• [WORK REQUEST]: When you reach the line containing "let shift := get_current_shift" in the entries below, start writing out each line exactly, and stop after the line containing "if db_connected e then".

• [DATA FOR THIS EXERCISE]:
(** * Deteksi-Material-Bak-Cuci: the tracking and timing engine

    A shallow embedding of [src/Deteksi_Material.py]: the [DailyTimer], the
    three trackers ([IndependentAreaTracker], [FreetimeTracker],
    [GloveTracker]) with the shift calendar they share, the conversion of the
    detector's boxes into per-zone flags ([update_all_trackers]) and the
    overflow handling of the frame queue in [Receive].

    Conventions.
    - A Python [datetime] is the number of microseconds since 00:00:00 of day
      0 of an unbounded day count; its [date()] is the day number.  A
      [timedelta] is a number of microseconds.
    - [total_seconds()] yields a float in Python.  The model keeps the exact
      value, scaled by 10^6: a quantity of x seconds is the integer x * 10^6.
      Thresholds such as [1.0] are therefore written [1000000].  Rounding of
      floats is not modelled.
    - Every method takes the object it mutates as its last argument and
      returns the new object, together with the rows it inserted into the
      table [iot_lacquerings] when it can reach the database.
    - What a method reads from the outside world during a call, the wall clock
      ([datetime.now()]) and whether [mysql.connector.connect] yields a live
      connection, comes in an [Env].
    - Logging has no effect on any state and is left out. *)

From Stdlib Require Import ZArith List String Bool Lia Lqa QArith Qround DecimalString.
Import ListNotations.
Open Scope Z_scope.

(** ** Time *)

Definition datetime := Z.
Definition date := Z.
Definition timedelta := Z.

Definition usec_per_second : Z := 1000000.
Definition usec_per_minute : Z := 60 * usec_per_second.
Definition usec_per_hour : Z := 3600 * usec_per_second.
Definition usec_per_day : Z := 86400 * usec_per_second.

(** [dt.date()] *)
Definition date_of (dt : datetime) : date := dt / usec_per_day.
(** microseconds since midnight *)
Definition time_of_day (dt : datetime) : Z := dt mod usec_per_day.
(** [dt.hour], [dt.minute], [dt.second] *)
Definition hour (dt : datetime) : Z := time_of_day dt / usec_per_hour.
Definition minute (dt : datetime) : Z := (time_of_day dt mod usec_per_hour) / usec_per_minute.
Definition second (dt : datetime) : Z := (time_of_day dt mod usec_per_minute) / usec_per_second.

(** [datetime(day, h, m, s, us)] *)
Definition mk_datetime (day h m s us : Z) : datetime :=
  day * usec_per_day + h * usec_per_hour + m * usec_per_minute + s * usec_per_second + us.

(** [d - timedelta(days=1)] *)
Definition previous_day (d : date) : date := d - 1.

(** [(a - b).total_seconds()], scaled by 10^6 *)
Definition total_seconds (a b : datetime) : Z := a - b.

(** [int(x)] of a float number of seconds: truncation towards zero *)
Definition int_of_seconds (x : Z) : Z := Z.quot x usec_per_second.

(** [dt.strftime('%Y-%m-%d %H:%M:%S')]: the text shows the timestamp up to the
    whole second and nothing below it, so it is kept as that timestamp. *)
Definition strftime_seconds (dt : datetime) : datetime := dt - dt mod usec_per_second.

(** [dt.strftime("%H:%M:%S")] *)
Definition strftime_hms (dt : datetime) : Z * Z * Z := (hour dt, minute dt, second dt).

(** The outside world as one call sees it. *)
Record Env := mkEnv {
  now : datetime;          (* datetime.now() *)
  db_connected : bool      (* mysql.connector.connect(...) succeeds and is_connected() *)
}.

(** ** Formatting of durations *)

(** [f"{n:02d}"] *)
Definition pad2 (n : Z) : string :=
  let s := NilZero.string_of_int (Z.to_int n) in
  if (0 <=? n) && (n <? 10) then String.append "0" s else s.

(** The three fields [hours], [minutes], [seconds] computed from a duration
    with [//] and [%] (both floor-based in Python). *)
Definition hms_of_duration (seconds : Z) : Z * Z * Z :=
  (seconds / usec_per_hour,
   (seconds mod usec_per_hour) / usec_per_minute,
   (seconds mod usec_per_minute) / usec_per_second).

Definition format_hms (x : Z * Z * Z) : string :=
  let '(h, m, s) := x in
  String.append (pad2 h) (String.append ":" (String.append (pad2 m) (String.append ":" (pad2 s)))).

Arguments pad2 : simpl never.
Arguments hms_of_duration : simpl never.
Arguments format_hms : simpl never.

(** ** Shifts *)

Inductive Shift := Shift_1 | Shift_2 | Shift_3.

Definition shift_label (s : Shift) : string :=
  match s with Shift_1 => "Shift_1" | Shift_2 => "Shift_2" | Shift_3 => "Shift_3" end.

Definition Shift_eqb (a b : Shift) : bool :=
  match a, b with
  | Shift_1, Shift_1 | Shift_2, Shift_2 | Shift_3, Shift_3 => true
  | _, _ => false
  end.

(** [get_current_shift] and [get_log_date_for_shift] are written out three
    times in the source, word for word the same, as methods of the three
    trackers; none of them reads the tracker.  They are embedded once. *)
Definition get_current_shift (e : Env) (dt : option datetime) : Shift :=
  let dt := match dt with None => now e | Some d => d end in
  let hour := hour dt in
  let minute := minute dt in
  if ((hour =? 7) && (10 <=? minute)) || ((7 <? hour) && (hour <? 16)) then Shift_1
  else if ((16 <=? hour) && (hour <? 24)) || ((hour =? 0) && (minute <=? 15)) then Shift_2
  else Shift_3.

Definition get_log_date_for_shift (e : Env) (dt : option datetime) : date :=
  let dt := match dt with None => now e | Some d => d end in
  let shift := get_current_shift e (Some dt) in
  let hour := hour dt in
  let minute := minute dt in
  if Shift_eqb shift Shift_3 then previous_day (date_of dt)
  else if Shift_eqb shift Shift_2 && (hour =? 0) && (minute <=? 15) then previous_day (date_of dt)
  else date_of dt.

(** ** Rows of the table [iot_lacquerings] *)

Record Row := mkRow {
  area : string;
  time : string;           (* HH:MM:SS *)
  time_int : Z;            (* whole seconds *)
  time_in : datetime;      (* '%Y-%m-%d %H:%M:%S' *)
  shift : Shift;
  remark : string;
  no_area : Z;
  log_date : date;
  created_at : datetime    (* '%Y-%m-%d %H:%M:%S' *)
}.

(** The body the three [save_*_data] methods share: they differ in the value
    of [no_area] only.  Nothing is inserted when the connection fails; the
    exception is caught and logged. *)
Definition save_row (e : Env) (area_name_db : string) (number : Z)
    (time_format : string) (time_in created_at : datetime) (remark : string) : list Row :=
  if db_connected e then
    let shift_info := get_current_shift e (Some time_in) in
    let time_in_str := strftime_seconds time_in in
    let created_at_str := strftime_seconds created_at in
    let log_date := get_log_date_for_shift e (Some time_in) in
    let session_duration := total_seconds created_at time_in in
    [ mkRow area_name_db time_format (int_of_seconds session_duration) time_in_str
            shift_info remark number log_date created_at_str ]
  else [].

(** ** DailyTimer *)

Module DailyTimer.

Record t := mk {
  area_name : string;
  daily_total_seconds : Z;
  last_reset_date : date;
  current_session_start : option datetime;
  is_active : bool
}.

Definition init (e : Env) (area_name : string) : t :=
  mk area_name 0 (date_of (now e)) None false.

Definition check_daily_reset (e : Env) (self : t) : t :=
  let current_date := date_of (now e) in
  if last_reset_date self <? current_date then
    mk (area_name self) 0 current_date (current_session_start self) (is_active self)
  else self.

• [EXERCISE ANSWER]:
  let shift := get_current_shift e (Some dt) in
  let hour := hour dt in
  let minute := minute dt in
  if Shift_eqb shift Shift_3 then previous_day (date_of dt)
  else if Shift_eqb shift Shift_2 && (hour =? 0) && (minute <=? 15) then previous_day (date_of dt)
  else date_of dt.

(** ** Rows of the table [iot_lacquerings] *)

Record Row := mkRow {
  area : string;
  time : string;           (* HH:MM:SS *)
  time_int : Z;            (* whole seconds *)
  time_in : datetime;      (* '%Y-%m-%d %H:%M:%S' *)
  shift : Shift;
  remark : string;
  no_area : Z;
  log_date : date;
  created_at : datetime    (* '%Y-%m-%d %H:%M:%S' *)
}.

(** The body the three [save_*_data] methods share: they differ in the value
    of [no_area] only.  Nothing is inserted when the connection fails; the
    exception is caught and logged. *)
Definition save_row (e : Env) (area_name_db : string) (number : Z)
    (time_format : string) (time_in created_at : datetime) (remark : string) : list Row :=
  if db_connected e then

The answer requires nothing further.